Search the listing below for the line containing "rewrite grid_traces_nth by lia.". From there through the line containing "Lemma list_as_nth (l", transcribe every line exactly, both ends included.

__Input data__:
# # # #

Lemma unit_range_sound (lo hi : Z) (s : R) :
  (0 <= lo)%Z ->
  fx2 lo <= s <= fx2 hi ->
  (0 <= fst (unit_range (lo, hi)))%Z
  /\ fx (fst (unit_range (lo, hi)))
     <= s / (2 * PI)
     <= fx (snd (unit_range (lo, hi))).
Proof.
  intros Hlo [H1 H2]; unfold unit_range; cbn [fst snd].
  pose proof PI_bounds_fine as [Hp1 Hp2].
  pose proof fx_scale_pos as HS.
  pose proof fx_scale_Zpos as HZ.
  assert (Hl0 : 0 <= fx2 lo).
  { unfold fx2; apply Rmult_le_pos; [now apply IZR_le|].
    left; apply Rinv_0_lt_compat; now apply Rmult_lt_0_compat. }
  assert (Hinv : 0 < / (2 * PI)) by (apply Rinv_0_lt_compat; lra).
  assert (Hi1 : 500000000 / 3141592654 <= / (2 * PI)).
  { apply Rmult_le_reg_r with (2 * PI); [lra|].
    rewrite Rinv_l by lra; lra. }
  assert (Hi2 : / (2 * PI) <= 500000000 / 3141592653).
  { apply Rmult_le_reg_r with (2 * PI); [lra|].
    rewrite Rinv_l by lra; lra. }
  split; [apply Z.div_pos; lia|]; split.
  - pose proof (IZR_div_floor (lo * 500000000) (3141592654 * fx_scale)
                  ltac:(lia)) as H.
    rewrite !mult_IZR in H; unfold fx, fx2 in *.
    apply Rle_trans
      with (IZR lo / (IZR fx_scale * IZR fx_scale) * (500000000 / 3141592654)).
    + apply Rmult_le_compat_r with (r := / IZR fx_scale) in H;
        [|left; now apply Rinv_0_lt_compat].
      eapply Rle_trans; [exact H|]; apply Req_le; field; lra.
    + unfold Rdiv at 3; apply Rmult_le_compat; lra.
  - pose proof (IZR_div_ceil (hi * 500000000) (3141592653 * fx_scale)
                  ltac:(lia)) as H.
    rewrite !mult_IZR in H; unfold fx, fx2 in *.
    apply Rle_trans
      with (IZR hi / (IZR fx_scale * IZR fx_scale) * (500000000 / 3141592653)).
    + unfold Rdiv at 1; apply Rmult_le_compat; lra.
    + apply Rmult_le_compat_r with (r := / IZR fx_scale) in H;
        [|left; now apply Rinv_0_lt_compat].
      eapply Rle_trans; [|exact H]; apply Req_le; field; lra.
Qed.

(** The integer recurrence encloses the real one. *)
Lemma siter_sound (n : nat) (tlo thi : Z) (t : R) :
  (0 <= tlo)%Z ->
  fx tlo <= t <= fx thi ->
  let s := siter n (tlo, thi) in
  (0 <= alo s)%Z /\ (0 <= elo s)%Z
  /\ fx (alo s) <= fst (sym_pows n t) <= fx (ahi s)
  /\ fx (elo s) <= snd (sym_pows n t) <= fx (ehi s).
Proof.
  intros Hlo [Ht1 Ht2]; cbv zeta.
  pose proof (fx_nonneg tlo Hlo) as Ht0.
  pose proof fx_scale_Zpos as HZ.
  pose proof fx_scale_pos as HS.
  induction n as [|n (Ha0 & He0 & [Ha1 Ha2] & [He1 He2])].
  - cbn [siter sinit sym_pows alo ahi elo ehi fst snd].
    rewrite fx_mult_const; unfold fx.
    replace (IZR 0 / IZR fx_scale) with 0 by (unfold Rdiv; ring).
    replace (IZR fx_scale / IZR fx_scale) with 1 by (field; lra).
    repeat split; try lia; lra.
  - cbn [siter sym_pows]; destruct (sym_pows n t) as [a e].
    cbn [fst snd] in *.
    set (s := siter n (tlo, thi)) in *.
    unfold sstep; cbn [alo ahi elo ehi fst snd].
    pose proof (fx_nonneg _ Ha0) as Ha0'.
    pose proof (fx_nonneg _ He0) as He0'.
    pose proof (fx_prod_floor tlo (elo s)) as Hf.
    pose proof (fx_prod_ceil thi (ehi s)) as Hc.
    assert (0 <= Z.shiftr (2 * tlo * elo s) 64)%Z
      by (apply Z.shiftr_nonneg; apply Z.mul_nonneg_nonneg; lia).
    replace (ahi s - Z.shiftr (- (2 * thi * ehi s)) 64)%Z
      with (ahi s + - Z.shiftr (- (2 * thi * ehi s)) 64)%Z by ring.
    rewrite !fx_plus, !fx_mult_const.
    assert (fx tlo * fx (elo s) <= t * e) by (apply Rmult_le_compat; lra).
    assert (t * e <= fx thi * fx (ehi s)) by (apply Rmult_le_compat; lra).
    repeat split; try lia; lra.
Qed.

Lemma strace_nth (n k m : nat) (t : Z * Z) :
  (k <= n)%nat ->
  nth k (strace n t (siter m t)) (0, 0)%Z
  = (alo (siter (m + k) t), ahi (siter (m + k) t)).
Proof.
  revert k m; induction n as [|n IH]; intros k m Hk.
  - replace k with 0%nat by lia; now rewrite Nat.add_0_r.
  - destruct k as [|k]; [now rewrite Nat.add_0_r|].
    cbn [strace nth].
    change (sstep t (siter m t)) with (siter (S m) t).
    rewrite IH by lia; now rewrite Nat.add_succ_r.
Qed.

Lemma grid_traces_nth (j : nat) :
  (j <= 500)%nat ->
  nth j grid_traces []
  = strace table_size (unit_range (grid_range tail_range (Z.of_nat j))) sinit.
Proof.
  intros Hj; unfold grid_traces; cbv zeta.
  set (f := fun j : nat =>
              if (Z.of_nat j <=? central)%Z
              then strace table_size
                          (unit_range (sq_range (dev_bounds (Z.of_nat j))))
                          sinit
              else strace table_size (unit_range tail_range) sinit).
  rewrite (nth_indep _ [] (f 0%nat)) by (rewrite length_map, length_seq; lia).
  rewrite (map_nth f), seq_nth by lia.
  unfold f, grid_range; cbn [Nat.add].
  now destruct (Z.of_nat j <=? central)%Z.
Qed.

Lemma sq_range_nonneg (b : Z * Z) : (0 <= fst (sq_range b))%Z.
Proof. unfold sq_range; cbn [fst]; apply Z.pow_nonneg, Z.le_max_r. Qed.

Lemma grid_range_nonneg (j : Z) : (0 <= fst (grid_range tail_range j))%Z.
Proof.
  unfold grid_range; destruct (j <=? central)%Z;
    [|unfold tail_range]; apply sq_range_nonneg.
Qed.

Lemma sym_grid_nth (n i : nat) :
  (n <= table_size)%nat -> (i <= 1000)%nat ->
  nth i (sym_grid grid_traces n) (0, 0)%Z
  = (let s :=
       siter n (unit_range
                  (grid_range tail_range (Z.abs (Z.of_nat i - 500)))) in
     (alo s, ahi s)).
Proof.
  intros Hn Hi; unfold sym_grid; cbv zeta.
  set (f := fun i : nat =>
              nth n (nth (Z.to_nat (Z.abs (Z.of_nat i - 500))) grid_traces [])
                  (0, 0)%Z).
  rewrite (nth_indep _ (0, 0)%Z (f 0%nat))
    by (rewrite length_map, length_seq; lia).
  rewrite (map_nth f), seq_nth by lia.
  unfold f; cbn [Nat.add].
  rewrite grid_traces_nth by lia.
  rewrite Z2Nat.id by lia.
  change sinit with (siter 0 (unit_range (grid_range tail_range
                                  (Z.abs (Z.of_nat i - 500))))).
  now rewrite strace_nth.
Qed.

Lemma length_sym_grid (tr : list (list (Z * Z))) (n : nat) :
  length (sym_grid tr n) = 1001%nat.
Proof. unfold sym_grid; now rewrite length_map, length_seq. Qed.

Lemma list_as_nth (l : list (Z * Z)) :
  l = map (fun i => nth i l (0, 0)%Z) (seq 0 (length l)).
Proof.
  apply nth_ext with (d := (0, 0)%Z) (d' := (0, 0)%Z).
  - now rewrite length_map, length_seq.
  - intros k Hk.
    rewrite (nth_indep (map _ _) _ (nth 0 l (0, 0)%Z))
      by (rewrite length_map, length_seq; assumption).
    now rewrite (map_nth (fun i => nth i l (0, 0)%Z)), seq_nth.
Qed.

Lemma sym_trapz (n : nat) (proj : Z * Z -> Z) :
  Rtrapz (map (fun i => 1 - IZR (proj (nth i (sym_grid grid_traces n)
                                          (0, 0)%Z))
                            * / (2 ^ n * IZR fx_scale))
              (seq 0 1001)) (1 / 25)
  = 40 - IZR (Ztrapz (map proj (sym_grid grid_traces n)))
         / (50 * 2 ^ n * IZR fx_scale).
Proof.
  assert (E : map proj (sym_grid grid_traces n)
              = map (fun i => proj (nth i (sym_grid grid_traces n) (0, 0)%Z))
                    (seq 0 1001)).
  { pose proof (length_sym_grid grid_traces n) as Hlen; revert Hlen.
    generalize (sym_grid grid_traces n); intros l Hlen.
    rewrite (list_as_nth l) at 1; now rewrite map_map, Hlen. }
  rewrite E.
  rewrite <- (map_map (fun i => proj (nth i (sym_grid grid_traces n) (0, 0)%Z))
                      (fun z => 1 - IZR z * / (2 ^ n * IZR fx_scale))).
  rewrite Rtrapz_affine, length_map, length_seq.
  change (1001 - 1)%nat with 1000%nat; rewrite INR_IZR_INZ.
  change (Z.of_nat 1000) with 1000%Z.
  generalize (Ztrapz (map (fun i => proj (nth i (sym_grid grid_traces n)
                                              (0, 0)%Z))
                          (seq 0 1001))); intros z.
  pose proof fx_scale_pos as HS.
  assert (Hn : 0 < 2 ^ n) by (apply pow_lt; lra).
  field; split; lra.
Qed.

Lemma d2_table_ok_eq :
  d2_table_ok = forallb (table_check grid_traces) d2_table.
Proof. reflexivity. Qed.

Lemma d2_table_check : d2_table_ok = true.
Proof. vm_compute; reflexivity. Qed.

Section D2Table.

Variable ndtr : R -> R.
Hypothesis ndtr_deriv :
  forall x, -20 <= x <= 20 -> derivable_pt_lim ndtr x (std_pdf x).
Hypothesis ndtr_zero : ndtr 0 = 1 / 2.

Lemma dev_sqr (x : R) :
  dev ndtr x * dev ndtr x / (2 * PI) = (ndtr x - 1 / 2) * (ndtr x - 1 / 2).
Proof.
  unfold dev; pose proof PI_RGT_0 as Hpi.
  assert (Hc : sqrt (2 * PI) * sqrt (2 * PI) = 2 * PI)
    by (apply sqrt_sqrt; lra).
  set (u := ndtr x - 1 / 2); set (r := sqrt (2 * PI)) in *.
  replace (r * u * (r * u)) with (r * r * (u * u)) by ring.
  rewrite Hc; field; lra.
Qed.

(** Bounds on the integrand at the i-th grid point. *)
Lemma sym_grid_sound (n i : nat) :
  (n <= table_size)%nat -> (i <= 1000)%nat ->
  let b := / (2 ^ n * IZR fx_scale) in
  1 - IZR (snd (nth i (sym_grid grid_traces n) (0, 0)%Z)) * b
  <= d2_integrand (ndtr (grid_point i)) n
  <= 1 - IZR (fst (nth i (sym_grid grid_traces n) (0, 0)%Z)) * b.
Proof.
  intros Hn Hi b; rewrite sym_grid_nth by assumption; cbv zeta; cbn [fst snd].
  pose proof (grid_sq_bounds ndtr ndtr_deriv ndtr_zero i Hi) as Hsq.
  cbv zeta in Hsq.
  pose proof (grid_range_nonneg (Z.abs (Z.of_nat i - 500))) as H0.
  revert Hsq H0.
  generalize (grid_range tail_range (Z.abs (Z.of_nat i - 500))).
  intros [lo hi] Hsq H0; cbn [fst snd] in Hsq, H0.
  destruct (unit_range_sound lo hi _ H0 Hsq) as [Hu0 Hu].
  rewrite dev_sqr in Hu.
  revert Hu0 Hu; generalize (unit_range (lo, hi)); intros [tlo thi] Hu0 Hu.
  cbn [fst snd] in Hu0, Hu.
  pose proof (siter_sound n tlo thi _ Hu0 Hu) as (_ & _ & [Ha1 Ha2] & _).
  rewrite d2_integrand_sym.
  revert Ha1 Ha2.
  generalize (fst (sym_pows n ((ndtr (grid_point i) - 1 / 2)
                               * (ndtr (grid_point i) - 1 / 2)))).
  generalize (siter n (tlo, thi)); intros s a Ha1 Ha2.
  unfold fx in Ha1, Ha2.
  pose proof fx_scale_pos as HS.
  assert (Hp : 0 < 2 ^ n) by (apply pow_lt; lra).
  assert (Hb : 0 < / 2 ^ n) by now apply Rinv_0_lt_compat.
  unfold b; rewrite Rinv_mult.
  split.
  - apply Rplus_le_compat_l, Ropp_le_contravar.
    unfold Rdiv in *.
    replace (IZR (ahi s) * (/ 2 ^ n * / IZR fx_scale))
      with (IZR (ahi s) * / IZR fx_scale * / 2 ^ n) by ring.
    apply Rmult_le_compat_r; lra.
  - apply Rplus_le_compat_l, Ropp_le_contravar.
    unfold Rdiv in *.
    replace (IZR (alo s) * (/ 2 ^ n * / IZR fx_scale))
      with (IZR (alo s) * / IZR fx_scale * / 2 ^ n) by ring.
    apply Rmult_le_compat_r; lra.
Qed.

(** [d2_real n] lies between the two sums computed in fixed point. *)
Lemma d2_real_enclosure (n : nat) :
  (n <= table_size)%nat ->
  40 - IZR (snd (sym_sums grid_traces n)) / (50 * 2 ^ n * IZR fx_scale)
  <= d2_real ndtr n
  <= 40 - IZR (fst (sym_sums grid_traces n)) / (50 * 2 ^ n * IZR fx_scale).
Proof.
  intros Hn; unfold sym_sums; cbv zeta; cbn [fst snd].
  rewrite <- !sym_trapz.
  unfold d2_real; rewrite d2_grid_seq, map_map, d2_step_val.
  split; apply Rtrapz_le; try lra; intros i Hi; rewrite in_seq in Hi;
    apply (sym_grid_sound n i); lia.
Qed.

Lemma d2_real_table (n : nat) (v : Z) :
  In (n, v) d2_table -> Rabs (d2_real ndtr n - IZR v / 1000) <= 1 / 1000.
Proof.
  intros Hin.
  assert (Hn : (n <= table_size)%nat).
  { unfold d2_table, table_size in *; cbn [In] in Hin.
    repeat (destruct Hin as [Hin | Hin];
            [injection Hin as <- <-; lia|]); contradiction. }
  pose proof d2_table_check as Hc.
  rewrite d2_table_ok_eq, forallb_forall in Hc.
  specialize (Hc _ Hin); unfold table_check in Hc; cbn [fst snd] in Hc.
  apply andb_true_iff in Hc; destruct Hc as [H1 H2].
  apply Z.leb_le, IZR_le in H1, H2.
  rewrite !mult_IZR, !minus_IZR, <- !pow_IZR in H1, H2.
  pose proof (d2_real_enclosure n Hn) as [Hlo Hhi].
  revert H1 H2 Hlo Hhi.
  generalize (IZR (fst (sym_sums grid_traces n)))
             (IZR (snd (sym_sums grid_traces n))) (d2_real ndtr n).
  intros slo shi d H1 H2 Hlo Hhi.
  pose proof fx_scale_pos as HS.
  assert (Hp : 0 < 2 ^ n) by (apply pow_lt; lra).
  set (q := 2 ^ n * IZR fx_scale).
  assert (Hq : 0 < q) by (unfold q; now apply Rmult_lt_0_compat).
  replace ((39999 - IZR v) * 2 ^ n * IZR fx_scale)
    with ((39999 - IZR v) * q) in H1 by (unfold q; ring).
  replace ((40001 - IZR v) * 2 ^ n * IZR fx_scale)
    with ((40001 - IZR v) * q) in H2 by (unfold q; ring).
  replace (50 * 2 ^ n * IZR fx_scale) with (50 * q) in Hlo, Hhi
    by (unfold q; ring).
  clearbody q.
  assert (H1' : 39999 - IZR v <= 20 * (slo * / q)).
  { apply Rmult_le_reg_r with q; [assumption|].
    replace (20 * (slo * / q) * q) with (20 * slo) by (field; lra); lra. }
  assert (H2' : 20 * (shi * / q) <= 40001 - IZR v).
  { apply Rmult_le_reg_r with q; [assumption|].
    replace (20 * (shi * / q) * q) with (20 * shi) by (field; lra); lra. }
  replace (slo / (50 * q)) with (slo * / q / 50) in Hhi by (field; lra).
  replace (shi / (50 * q)) with (shi * / q / 50) in Hlo by (field; lra).
  apply Rabs_le; lra.
Qed.

(** X4: for the subgroup sizes 2 to 10, [calculate_d2] is within [1e-3] of
    the constant d2 of the control-chart tables (1.128, 1.693, 2.059, 2.326,
    2.534, 2.704, 2.847, 2.970, 3.078), when [ndtr] is the standard normal
    distribution function. *)
Theorem calculate_d2_table (n : nat) (v : Z) :
  In (n, v) d2_table ->
  exists d,
    calculate_d2 ndtr n = Fin d /\ Rabs (d - IZR v / 1000) <= 1 / 1000.
Proof.
  intros Hin; exists (d2_real ndtr n); split;
    [apply calculate_d2_fin | now apply d2_real_table].
Qed.

End D2Table.

(* ================================================================== *)
(** * Examples *)
(* ================================================================== *)

Lemma logistic_bounds : forall x, 0 < logistic x < 1.
Proof.
  intros x; unfold logistic; pose proof (exp_pos (- x)) as He.
  split.
  - apply Rinv_0_lt_compat; lra.
  - rewrite <- Rinv_1 at 2; apply Rinv_lt_contravar; lra.
Qed.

# # # #

__Response to the exercise__:
  rewrite grid_traces_nth by lia.
  rewrite Z2Nat.id by lia.
  change sinit with (siter 0 (unit_range (grid_range tail_range
                                  (Z.abs (Z.of_nat i - 500))))).
  now rewrite strace_nth.
Qed.

Lemma length_sym_grid (tr : list (list (Z * Z))) (n : nat) :
  length (sym_grid tr n) = 1001%nat.
Proof. unfold sym_grid; now rewrite length_map, length_seq. Qed.

Lemma list_as_nth (l : list (Z * Z)) :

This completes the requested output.